*** AVAILABLE RECORDS

Lemma length_range t (s : VertexSet) : length (range t s) = size s.
Proof.
  unfold range. rewrite shuffle_perm, length_fmap. apply length_map_to_list.
Qed.

Lemma elem_of_at_depth d vs c :
  c ∈ at_depth d vs ↔ ∃ v, c = {| vertex := v; depth := d |} ∧ v ∈ vs.
Proof. unfold at_depth. apply list_elem_of_fmap. Qed.

(** A set built by [Set_Add] alone stores each vertex under its key. *)
Definition keyed (s : VertexSet) : Prop :=
  ∀ k v, s !! k = Some v → k = hashcode v.

Lemma NoDup_range t (s : VertexSet) : keyed s → NoDup (range t s).
Proof.
  intros Hs. unfold range. rewrite shuffle_perm.
  apply NoDup_fmap_2_strong; [|apply NoDup_map_to_list].
  intros [k1 v1] [k2 v2] H1%elem_of_map_to_list H2%elem_of_map_to_list Heq.
  simpl in Heq. subst v2. by rewrite (Hs _ _ H1), (Hs _ _ H2).
Qed.

Lemma keyed_empty : keyed ∅.
Proof. intros k v. by rewrite lookup_empty. Qed.

Lemma keyed_Add s v : keyed s → keyed (Set_Add s v).
Proof.
  intros Hs k w. unfold Set_Add. rewrite lookup_insert. case_decide.
  - by intros [= <-].
  - apply Hs.
Qed.

Lemma keyed_Delete s v : keyed s → keyed (Set_Delete s v).
Proof.
  intros Hs k w. unfold Set_Delete. rewrite lookup_delete. case_decide; [done|].
  apply Hs.
Qed.

Lemma Set_Include_true s v : Set_Include s v = true ↔ is_Some (s !! hashcode v).
Proof. unfold Set_Include. apply bool_decide_eq_true. Qed.

(** ** Root *)

(** A root of [g]: a vertex of [g] without incoming edges. *)
Definition is_root (g : GraphBase) (v : Vertex) : Prop :=
  (∃ k, vertices g !! k = Some v) ∧ Set_Len (upEdgesNoCopy g v) = 0.

Lemma singleton_of_NoDup {A : Type} (l : list A) (r : A) :
  NoDup l → (∀ x, x ∈ l ↔ x = r) → l = [r].
Proof.
  intros Hnd Hl. destruct l as [|a l].
  - exfalso. eapply not_elem_of_nil, Hl. done.
  - assert (a = r) as -> by (apply Hl; left).
    destruct l as [|b l]; [done|].
    assert (b = r) as -> by (apply Hl; right; left).
    apply NoDup_cons in Hnd as [Hnd _]. exfalso. apply Hnd. left.
Qed.

Lemma Root_roots t g :
  let roots := filter (λ v, Set_Len (upEdgesNoCopy g v) = 0) (Vertices t g).1 in
  (keyed (vertices g) → NoDup roots) ∧ ∀ v, v ∈ roots ↔ is_root g v.
Proof.
  simpl. split.
  - intros Hk. by apply NoDup_filter, NoDup_range.
  - intros v. rewrite list_elem_of_filter, elem_of_range. unfold is_root. tidy; tauto.
Qed.

(** C2. [Root] returns the vertex without incoming edges when there is
    exactly one; it fails with [NoRootsFound] when there is none, as in the
    empty graph; and it fails with [MultipleRoots], listing each vertex
    without incoming edges once, when there are several. *)
Theorem Root_contract (t : nat) (g : GraphBase) :
  keyed (vertices g) →
  (∀ r, is_root g r → (∀ v, is_root g v → v = r) → (Root t g).1 = inl r)
  ∧ ((∀ v, ¬ is_root g v) → (Root t g).1 = inr NoRootsFound)
  ∧ (∀ v w, is_root g v → is_root g w → v ≠ w →
       ∃ roots, (Root t g).1 = inr (MultipleRoots roots)
                ∧ NoDup roots ∧ ∀ x, x ∈ roots ↔ is_root g x).
Proof.
  intros Hk. destruct (Root_roots t g) as [Hnd Hin]. specialize (Hnd Hk).
  unfold Root. simpl in *.
  set (roots := filter _ _) in *. clearbody roots.
  split; [|split].
  - intros r Hr Huniq.
    rewrite (singleton_of_NoDup roots r); [done|done|].
    intros x. rewrite Hin. split; [apply Huniq|by intros ->].
  - intros Hnone. destruct roots as [|a l]; [done|].
    exfalso. apply (Hnone a), Hin. left.
  - intros v w Hv Hw Hne. exists roots.
    apply (proj2 (Hin v)) in Hv. apply (proj2 (Hin w)) in Hw.
    destruct roots as [|a [|b l]].
    + by apply not_elem_of_nil in Hv.
    + apply list_elem_of_singleton in Hv, Hw. congruence.
    + split; [|done]. destruct (decide _) as [|Hn]; [done|].
      exfalso. apply Hn. simpl. lia.
Qed.

(** ** The shape that the stack walks share

    Each of the four stack walks pops an entry, skips it when its dedup key
    has been seen, and otherwise runs a step: the visitor and the expansion
    of the adjacency, in one order or the other. *)

Section stack_walk.
Context {Heap : Type}.
Variable g : Heap → GraphBase.
Variable f : DepthWalkFunc Heap.

Definition walk_step : Type :=
  vertexAtDepth → nat * Heap → option error * list Vertex * (nat * Heap).

(** Visit, then expand the adjacency read from the graph that the visitor
    left. *)
Definition expand_after (adj : GraphBase → Vertex → VertexSet)
    (order : list Vertex → list Vertex) : walk_step :=
  λ current m,
    match f (vertex current) (depth current) m with
    | (Some err, m) => (Some err, [], m)
    | (None, (t, s)) =>
        (None, order (range t (adj (g s) (vertex current))), (S t, s))
    end.

(** Expand, then visit. *)
Definition expand_before (adj : GraphBase → Vertex → VertexSet)
    (order : list Vertex → list Vertex) : walk_step :=
  λ current '(t, s),
    let targets := order (range t (adj (g s) (vertex current))) in
    let '(e, m) := f (vertex current) (depth current) (S t, s) in
    (e, targets, m).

******

**INSTRUCTIONS TO FOLLOW**
Read through the lines above and collect those that contain the string "Lemma".

**SOLUTION FOR THIS TASK**
Lemma length_range t (s : VertexSet) : length (range t s) = size s.
Lemma elem_of_at_depth d vs c :
Lemma NoDup_range t (s : VertexSet) : keyed s → NoDup (range t s).
Lemma keyed_empty : keyed ∅.
Lemma keyed_Add s v : keyed s → keyed (Set_Add s v).
Lemma keyed_Delete s v : keyed s → keyed (Set_Delete s v).
Lemma Set_Include_true s v : Set_Include s v = true ↔ is_Some (s !! hashcode v).
Lemma singleton_of_NoDup {A : Type} (l : list A) (r : A) :
Lemma Root_roots t g :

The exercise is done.